The effect of CYP3A5 polymorphism on cyclosporine plasma level in Egyptian renal transplant recipients

Abstract

Cyclosporine (CsA) and tacrolimus are immunosuppressants used for the prevention of rejection of transplanted organs. The genes encoding cytochrome (CYP) P450 enzymes, CYP3A4, and CYP3A5 are the main ones involved in the pharmacokinetics of calcinurin inhibitors (CNI). Several single nucleotide polymorphisms were identified in these genes such as CYP3A5*3 (6986A>G). The association of the CYP3A5*3/*3 genotype with decreased clearance of its substrates was reported among different ethnic populations.

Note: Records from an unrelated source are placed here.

(** * Departure board: rendering and animation engine

    A shallow embedding of [main_desktop.py]: the bitmap text cache, the
    blit primitives, the scrolling "calling at" animation, the row layout
    and the data refresh.  Python integers are modelled as [Z], strings as
    [string], dictionaries with string keys as [gmap string _]. *)

From Stdlib Require Import ZArith Lia Bool Ascii String.
From stdpp Require Import base gmap strings list.

Local Open Scope Z_scope.
Local Set Warnings "-clear-no-such-hyp".

(** ** Scroll animation state

    The four counters that [DepartureBoard.__init__] creates and that
    [_draw_scrolling_text] mutates once per frame. *)

Record ScrollState := mkScroll {
  pixels_left : Z;
  pixels_up : Z;
  has_elevated : bool;
  pause_count : Z
}.

(** The values assigned in [__init__] and again in [_refresh_data]. *)
Definition scroll_init : ScrollState :=
  {| pixels_left := 1; pixels_up := 0; has_elevated := false; pause_count := 0 |}.

(** The state update of [_draw_scrolling_text] for a bitmap of width [w]
    and height [h] (lines 265-285, the drawing left aside). *)
Definition scroll_advance (w h : Z) (s : ScrollState) : ScrollState :=
  if has_elevated s then
    if (w <? - pixels_left s) && (pause_count s <? 8) then
      {| pixels_left := 0;
         pixels_up := pixels_up s;
         has_elevated := false;
         pause_count := pause_count s + 1 |}
    else
      {| pixels_left := pixels_left s - 1;
         pixels_up := pixels_up s;
         has_elevated := true;
         pause_count := 0 |}
  else
    if pixels_up s =? h then
      let pc := pause_count s + 1 in
      if 100 <? pc then
        {| pixels_left := pixels_left s;
           pixels_up := 0;
           has_elevated := true;
           pause_count := pc |}
      else
        {| pixels_left := pixels_left s;
           pixels_up := pixels_up s;
           has_elevated := false;
           pause_count := pc |}
    else
      {| pixels_left := pixels_left s;
         pixels_up := pixels_up s + 1;
         has_elevated := false;
         pause_count := pause_count s |}.
(** X2: under the rectangle policy the centre is rounded before the
    tooltip's half size is taken off and the result is rounded again, so
    the tooltip is placed within one unit of the exact position of its
    row, the one computed from the centre of the spot. *)
Theorem rectangle_within_one {ReactNode : Type} (vwDP : Q -> Q)
        (spot : LayoutRectangle) (step : TourStep.t ReactNode)
        (tip : LayoutRectangle) (p : Position) :
  TourStep.position step = member p ->
  exists style : ViewStyle,
    TourOverlay.getRectangleTipStyles vwDP spot step tip = Some style
    /\ (let exact :=
          Table.rectangle_left p (TourOverlay.align step) (vwDP 100)
            (TourOverlay.cx spot) (TourOverlay.rectX spot step)
            (TourOverlay.rectWidth spot step) (width tip) in
        exact - 1 < left style /\ left style <= exact + 1)
    /\ (let exact :=
          Table.rectangle_top p (TourOverlay.cy spot)
            (TourOverlay.rectY spot step)
            (TourOverlay.rectHeight spot step) (height tip) in
        exact - 1 < top style /\ top style <= exact + 1).
Proof.
  intros Hp.
  destruct (getRectangleTipStyles_member vwDP spot step tip p Hp)
    as (style & Hs & Hl & Ht).
  exists style. split; [exact Hs |].
  rewrite Hl, Ht. clear Hs Hl Ht.
  destruct (rect_centre spot step) as [Hx Hy].
  pose proof (Math_round_nearest
                (TourOverlay.rectX spot step
                 + TourOverlay.rectWidth spot step / 2)) as [Hx1 Hx2].
  pose proof (Math_round_nearest
                (TourOverlay.rectY spot step
                 + TourOverlay.rectHeight spot step / 2)) as [Hy1 Hy2].
  set (rx := Js.Math_round
               (TourOverlay.rectX spot step
                + TourOverlay.rectWidth spot step / 2)) in *.
  set (ry := Js.Math_round
               (TourOverlay.rectY spot step
                + TourOverlay.rectHeight spot step / 2)) in *.
  split; cbv zeta.
  - pose proof (Math_round_nearest
                  (Table.rectangle_left p (TourOverlay.align step)
                     (vwDP 100) rx (TourOverlay.rectX spot step)
                     (TourOverlay.rectWidth spot step) (width tip)))
      as [H1 H2].
    destruct p, (TourOverlay.align step); simpl in *; split; lra.
  - pose proof (Math_round_nearest
                  (Table.rectangle_top p ry (TourOverlay.rectY spot step)
                     (TourOverlay.rectHeight spot step) (height tip)))
      as [H1 H2].
    destruct p; simpl in *; split; lra.
Qed.

Lemma rectangle_within_one_witness :
  exists style : ViewStyle,
    TourOverlay.getRectangleTipStyles Sample.vwDP Sample.unit_spot
      (Sample.step (member BOTTOM) None None None None) Sample.small_tip
    = Some style
    /\ (let exact :=
          Table.rectangle_left BOTTOM SPOT (Sample.vwDP 100)
            (TourOverlay.cx Sample.unit_spot)
            (TourOverlay.rectX Sample.unit_spot Sample.bare_step)
            (TourOverlay.rectWidth Sample.unit_spot Sample.bare_step)
            (1 # 2) in
        exact - 1 < left style /\ left style <= exact + 1)
    /\ (let exact :=
          Table.rectangle_top BOTTOM (TourOverlay.cy Sample.unit_spot)
            (TourOverlay.rectY Sample.unit_spot Sample.bare_step)
            (TourOverlay.rectHeight Sample.unit_spot Sample.bare_step)
            (1 # 2) in
        exact - 1 < top style /\ top style <= exact + 1).
Proof.
  exact (rectangle_within_one Sample.vwDP Sample.unit_spot
           (Sample.step (member BOTTOM) None None None None)
           Sample.small_tip BOTTOM eq_refl).
Defined.

(** X3: with [alignTo] at [CENTER], a tooltip above or below the spot
    has a [left] that does not depend on the spot, the shape or the
    border: it is the same under both policies, and it centres the
    tooltip in the viewport to within half a unit. *)
Theorem centre_alignment {ReactNode : Type} (vwDP : Q -> Q)
        (spot spot' : LayoutRectangle) (step step' : TourStep.t ReactNode)
        (tip : LayoutRectangle) :
  TourOverlay.align step = CENTER ->
  TourOverlay.align step' = CENTER ->
  TourStep.position step = member BOTTOM
  \/ TourStep.position step = member TOP ->
  TourStep.position step' = member BOTTOM
  \/ TourStep.position step' = member TOP ->
  exists l : Q,
    option_map left (TourOverlay.measureTip vwDP spot step tip) = Some l
    /\ option_map left (TourOverlay.measureTip vwDP spot' step' tip) = Some l
    /\ vwDP 100 / 2 - (1 # 2) < l + width tip / 2
    /\ l + width tip / 2 <= vwDP 100 / 2 + (1 # 2).
Proof.
  intros Ha Ha' Hp Hp'.
  exists (Js.Math_round ((vwDP 100 - width tip) / 2)).
  unfold TourOverlay.measureTip, TourOverlay.getSpotlightTipStyles,
    TourOverlay.getRectangleTipStyles.
  rewrite Ha, Ha'.
  split; [| split].
  - destruct Hp as [Hp | Hp]; rewrite Hp;
      now destruct (TourOverlay.shape step).
  - destruct Hp' as [Hp' | Hp']; rewrite Hp';
      now destruct (TourOverlay.shape step').
  - pose proof (Math_round_nearest ((vwDP 100 - width tip) / 2)) as [H1 H2].
    set (l := Js.Math_round _) in *.
    unfold Qdiv in *. split; lra.
Qed.

Lemma centre_alignment_witness :
  exists l : Q,
    option_map left
      (TourOverlay.measureTip Sample.vwDP Sample.spot
         Sample.rectangle_step Sample.tip) = Some l
    /\ option_map left
         (TourOverlay.measureTip Sample.vwDP Sample.unit_spot
            (Sample.step (member BOTTOM) None None (Some CENTER) None)
            Sample.tip) = Some l
    /\ Sample.vwDP 100 / 2 - (1 # 2) < l + width Sample.tip / 2
    /\ l + width Sample.tip / 2 <= Sample.vwDP 100 / 2 + (1 # 2).
Proof.
  exact (centre_alignment Sample.vwDP Sample.spot Sample.unit_spot
           Sample.rectangle_step
           (Sample.step (member BOTTOM) None None (Some CENTER) None)
           Sample.tip eq_refl eq_refl (or_intror eq_refl)
           (or_introl eq_refl)).
Defined.



(** ** The mask and the spot *)

Lemma r_cases (spot : LayoutRectangle) :
  (width spot <= height spot
   /\ TourOverlay.r spot == height spot / 2 * (115 # 100)
   /\ Qmax (width spot) (height spot) == height spot
   /\ Qmin (width spot) (height spot) == width spot)
  \/ (height spot <= width spot
      /\ TourOverlay.r spot == width spot / 2 * (115 # 100)
      /\ Qmax (width spot) (height spot) == width spot
      /\ Qmin (width spot) (height spot) == height spot).
Proof.
  unfold TourOverlay.r.
  destruct (Qlt_le_dec (height spot) (width spot)) as [H | H].
  - right. apply Qlt_le_weak in H.
    rewrite Math_max_Qmax, (Q.max_l _ _ H), (Q.min_r _ _ H).
    repeat split; try reflexivity. exact H.
  - left.
    rewrite Math_max_Qmax, (Q.max_r _ _ H), (Q.min_l _ _ H).
    repeat split; try reflexivity. exact H.
Qed.

(** The square of the radius, by the longer side. *)
Lemma r_square (spot : LayoutRectangle) :
  TourOverlay.r spot * TourOverlay.r spot
  == (13225 # 40000)
     * (Qmax (width spot) (height spot) * Qmax (width spot) (height spot)).
Proof.
  unfold TourOverlay.r. rewrite Math_max_Qmax. field.
Qed.

(** The square of the distance from the centre to a corner. *)
Lemma corner_square (spot : LayoutRectangle) (right_side bottom_side : bool) :
  (x spot + (if right_side then width spot else 0) - TourOverlay.cx spot)
  * (x spot + (if right_side then width spot else 0) - TourOverlay.cx spot)
  + (y spot + (if bottom_side then height spot else 0) - TourOverlay.cy spot)
    * (y spot + (if bottom_side then height spot else 0)
       - TourOverlay.cy spot)
  == (1 # 4) * (width spot * width spot + height spot * height spot).
Proof.
  unfold TourOverlay.cx, TourOverlay.cy.
  destruct right_side, bottom_side; field.
Qed.

Lemma square_le (a b : Q) : 0 <= a -> a <= b -> a * a <= b * b.
Proof.
  intros Ha Hab. apply Qmult_le_compat_nonneg; split; assumption.
Qed.

(** X5: the spotlight reaches the middle of every side of a spot of
    non-negative size, and takes in a corner of the spot exactly when
    the square of the shorter side is at most 129/400 of the square of
    the longer one (a shorter side of about 0.57 of the longer); so the
    corners of a square spot of positive side are outside the
    spotlight. *)
Theorem spotlight_cover (spot : LayoutRectangle) :
  0 <= width spot -> 0 <= height spot ->
  (in_spotlight spot (x spot) (TourOverlay.cy spot)
   /\ in_spotlight spot (x spot + width spot) (TourOverlay.cy spot)
   /\ in_spotlight spot (TourOverlay.cx spot) (y spot)
   /\ in_spotlight spot (TourOverlay.cx spot) (y spot + height spot))
  /\ (forall right_side bottom_side : bool,
         in_spotlight spot
           (x spot + (if right_side then width spot else 0))
           (y spot + (if bottom_side then height spot else 0))
         <-> 400 * (Qmin (width spot) (height spot)
                    * Qmin (width spot) (height spot))
             <= 129 * (Qmax (width spot) (height spot)
                       * Qmax (width spot) (height spot)))
  /\ (width spot == height spot -> 0 < width spot ->
      forall right_side bottom_side : bool,
        ~ in_spotlight spot
            (x spot + (if right_side then width spot else 0))
            (y spot + (if bottom_side then height spot else 0))).
Proof.
  intros Hw Hh.
  assert (Hcorner :
            forall right_side bottom_side : bool,
              in_spotlight spot
                (x spot + (if right_side then width spot else 0))
                (y spot + (if bottom_side then height spot else 0))
              <-> 400 * (Qmin (width spot) (height spot)
                         * Qmin (width spot) (height spot))
                  <= 129 * (Qmax (width spot) (height spot)
                            * Qmax (width spot) (height spot))).
  { intros a b. unfold in_spotlight.
    rewrite corner_square, r_square.
    destruct (r_cases spot) as [(_ & _ & Hmax & Hmin)
                               | (_ & _ & Hmax & Hmin)];
      rewrite Hmax, Hmin;
      set (ww := width spot * width spot);
      set (hh := height spot * height spot);
      split; intros H; lra. }
  split; [| split].
  - unfold in_spotlight. rewrite r_square.
    assert (Hmw : width spot * width spot
                  <= Qmax (width spot) (height spot)
                     * Qmax (width spot) (height spot))
      by (apply square_le; [exact Hw | apply Q.le_max_l]).
    assert (Hmh : height spot * height spot
                  <= Qmax (width spot) (height spot)
                     * Qmax (width spot) (height spot))
      by (apply square_le; [exact Hh | apply Q.le_max_r]).
    set (mm := Qmax (width spot) (height spot)
               * Qmax (width spot) (height spot)) in *.
    assert (El : (x spot - TourOverlay.cx spot)
                 * (x spot - TourOverlay.cx spot)
                 + (TourOverlay.cy spot - TourOverlay.cy spot)
                   * (TourOverlay.cy spot - TourOverlay.cy spot)
                 == (1 # 4) * (width spot * width spot))
      by (unfold TourOverlay.cx; field).
    assert (Er : (x spot + width spot - TourOverlay.cx spot)
                 * (x spot + width spot - TourOverlay.cx spot)
                 + (TourOverlay.cy spot - TourOverlay.cy spot)
                   * (TourOverlay.cy spot - TourOverlay.cy spot)
                 == (1 # 4) * (width spot * width spot))
      by (unfold TourOverlay.cx; field).
    assert (Et : (TourOverlay.cx spot - TourOverlay.cx spot)
                 * (TourOverlay.cx spot - TourOverlay.cx spot)
                 + (y spot - TourOverlay.cy spot)
                   * (y spot - TourOverlay.cy spot)
                 == (1 # 4) * (height spot * height spot))
      by (unfold TourOverlay.cy; field).
    assert (Eb : (TourOverlay.cx spot - TourOverlay.cx spot)
                 * (TourOverlay.cx spot - TourOverlay.cx spot)
                 + (y spot + height spot - TourOverlay.cy spot)
                   * (y spot + height spot - TourOverlay.cy spot)
                 == (1 # 4) * (height spot * height spot))
      by (unfold TourOverlay.cy; field).
    rewrite El, Er, Et, Eb.
    pose proof (Qmult_le_0_compat _ _ Hw Hw) as Hww.
    pose proof (Qmult_le_0_compat _ _ Hh Hh) as Hhh.
    set (ww := width spot * width spot) in *.
    set (hh := height spot * height spot) in *.
    repeat split; lra.
  - exact Hcorner.
  - intros Hsq Hpos a b Hin.
    apply Hcorner in Hin.
    rewrite Hsq, Q.max_id, Q.min_id in Hin.
    assert (Hpos' : 0 < height spot) by (now rewrite <- Hsq).
    pose proof (Qmult_lt_0_compat _ _ Hpos' Hpos') as Hhh.
    set (hh := height spot * height spot) in *.
    lra.
Qed.

Lemma spotlight_cover_witness :
  ~ in_spotlight Sample.spot (x Sample.spot) (y Sample.spot).
Proof.
  intros Hin.
  refine (proj2 (proj2 (spotlight_cover Sample.spot _ _)) _ _
                false false _).
  - discriminate.
  - discriminate.
  - reflexivity.
  - reflexivity.
  - exact Hin.
Defined.
(** C8: [requestReflection] never changes the length of the conversation.
    Whatever the service answers, the session is left as it was or only the
    reflection of the last turn is replaced, every other field of every turn
    being unchanged and no turn appended; under the gate of the feedback
    section that last turn is the assistant's, and a 200 reply whose body
    carries a reflection puts that reflection there. *)
Theorem reflection_keeps_conversation api w :
  List.length (conversation (session (snd (reflect_button api w))))
  = List.length (conversation (session w)) /\
  (session (snd (reflect_button api w)) = session w \/
   exists c m v,
     conversation (session w) = c ++ [m] /\
     session (snd (reflect_button api w))
     = set_conversation
         (c ++ [mkMessage (msg_role m) (msg_content m) (msg_sources m)
                          (Some v)])
         (session w)) /\
  (forall d q text body v,
      feedback_shown w ->
      active_query w d q ->
      next_reply api w (reflect_request q)
      = Reply 200 text (Some (JObj body)) ->
      dict_lookup "reflection" body = Some v ->
      exists c m,
        conversation (session w) = c ++ [m] /\
        msg_role m = assistant /\
        conversation (session (snd (reflect_button api w)))
        = c ++ [mkMessage assistant (msg_content m) (msg_sources m)
                          (Some v)]).
Proof.
  split; [|split].
  - destruct (reflect_button_effect api w) as [H | (c & m & v & Hc & H)];
      rewrite H; [reflexivity|].
    cbn [set_conversation conversation]. rewrite Hc, !length_app.
    reflexivity.
  - exact (reflect_button_effect api w).
  - intros d q text body v Hg Ha Hr Hv.
    destruct (feedback_shown_active _ _ _ Hg Ha)
      as (_ & _ & c & m & Hc & Hrole).
    exists c, m.
    rewrite (reflect_button_200 _ _ _ _ _ _ _ _ _ Ha Hc Hr Hv).
    rewrite <- Hrole. repeat split; assumption.
Qed.
(* ===================================================================== *)
(** * Updates that are not timestamps, and the login seen by the poller *)
(* ===================================================================== *)

Section Unrelated.
Variable K : Config.VdxfKeys.

Lemma findLoop_skip (h1 h2 : list Verus.IdentityHistoryEntry)
    (e : Verus.IdentityHistoryEntry) (nh : string) :
  Vdxf.parseHistoryEntry K e = None ->
  Vdxf.findLoop K (h1 ++ e :: h2) nh = Vdxf.findLoop K (h1 ++ h2) nh.
Proof.
  intros He. induction h1 as [|x h1 IH]; simpl.
  - by rewrite He.
  - destruct (Vdxf.parseHistoryEntry K x) as [r|]; [|exact IH].
    case_decide; [done|exact IH].
Qed.

(** X29. Identity updates that carry no timestamp are invisible: an
    entry of the history without a content map, without the proof key,
    with an empty list under it, or with entries that do not decode, can
    be dropped from the history, wherever it stands, without changing
    the list of all timestamps or the result of any lookup. *)
Theorem undecodable_entry_invisible
    (h1 h2 : list Verus.IdentityHistoryEntry)
    (e : Verus.IdentityHistoryEntry) :
  (Verus.contentmultimap (Verus.identity e) = None
   \/ (exists m, Verus.contentmultimap (Verus.identity e) = Some m
                 /\ (m !! Config.proofBasic K = None
                     \/ m !! Config.proofBasic K = Some []
                     \/ exists entries,
                          m !! Config.proofBasic K = Some entries
                          /\ Vdxf.parseTimestampData K entries = None))) ->
  Vdxf.parseAllTimestamps K (h1 ++ e :: h2)
  = Vdxf.parseAllTimestamps K (h1 ++ h2)
  /\ forall target,
       Vdxf.findTimestampByHash K (h1 ++ e :: h2) target
       = Vdxf.findTimestampByHash K (h1 ++ h2) target.
Proof.
  intros H.
  assert (He : Vdxf.parseHistoryEntry K e = None).
  { unfold Vdxf.parseHistoryEntry.
    destruct H as [->|(m & -> & [->|[->|(entries & -> & Hp)]])];
      try done.
    rewrite Hp. by destruct entries. }
  split.
  - unfold Vdxf.parseAllTimestamps. rewrite !omap_app. simpl.
    by rewrite He.
  - intros target. unfold Vdxf.findTimestampByHash. by apply findLoop_skip.
Qed.

End Unrelated.
(* ===== verification/_CoqProject ===== *)
-Q . S2P
Prelude.v
LimineArith.v
LimineState.v
LimineDevice.v
LimineCache.v
LimineUndo.v
LimineRollback.v
LimineStore.v
LimineInstall.v
LimineExec.v
LimineBudget.v
LimineMain.v
LimineDisk.v
LimineMbr.v
LimineGpt.v
LimineFindings.v
LimineEnroll.v
R4Path.v
R4PathSpec.v
R4PathNormal.v
R4Time.v
R4Abi.v
R4AbiReports.v
R4Mem.v
R4L.v
R4LSpec.v
R4Table.v
R4Sys.v
R4SysSpec.v
R4SysInit.v
R4Field.v
R4Vm.v
R4Group.v
R4SysBind.v
R4Dev.v
R4Desk.v
R4Draw.v
R4GroupInit.v
R4Storage.v
R4StorageSpec.v
R4Claim.v
R4App.v
R4AppSpec.v
R4Files.v
R4Env.v
R4Stream.v
R4Directory.v
R4Registry.v
R4Batch.v
R4RegistryValue.v
R4Services.v
R4ServiceArea.v
R4ServiceProtocol.v
R4ServiceCall.v
R4Gui.v
R4GuiBlend.v
R4GuiTimer.v
R4GuiLoop.v
R4Resources.v
R4Requests.v
R4FacadeCall.v
R4Network.v
R4NetworkRead.v
R4AppDevices.v
R4AppAudio.v
R4AudioWrite.v
R4AppTray.v
R4TrayCall.v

This study aims to evaluate the effect of CYP3A5*3 polymorphism on CsA plasma levels in Egyptian renal transplant patients at the first week and first month of transplantation. A total of 44 renal transplant recipients receiving CsA were genotyped for CYP3A5*3 polymorphism. The C0 and C2 of CsA were measured and their relationships with CYP3A5*3 genotypes were investigated. CYP3A5*3 allele was present in six patients and the CsA level didn’t differ significantly between the CYP3A5*3 the CYP3A5*1 allele carriers at the first week and the first month post transplantation. Large-scale studies with the involvement of multiple genetic markers claimed to affect the CsA pharmacokinetics are highly recommended to elucidate their pharmacogenetic role in renal transplant patients.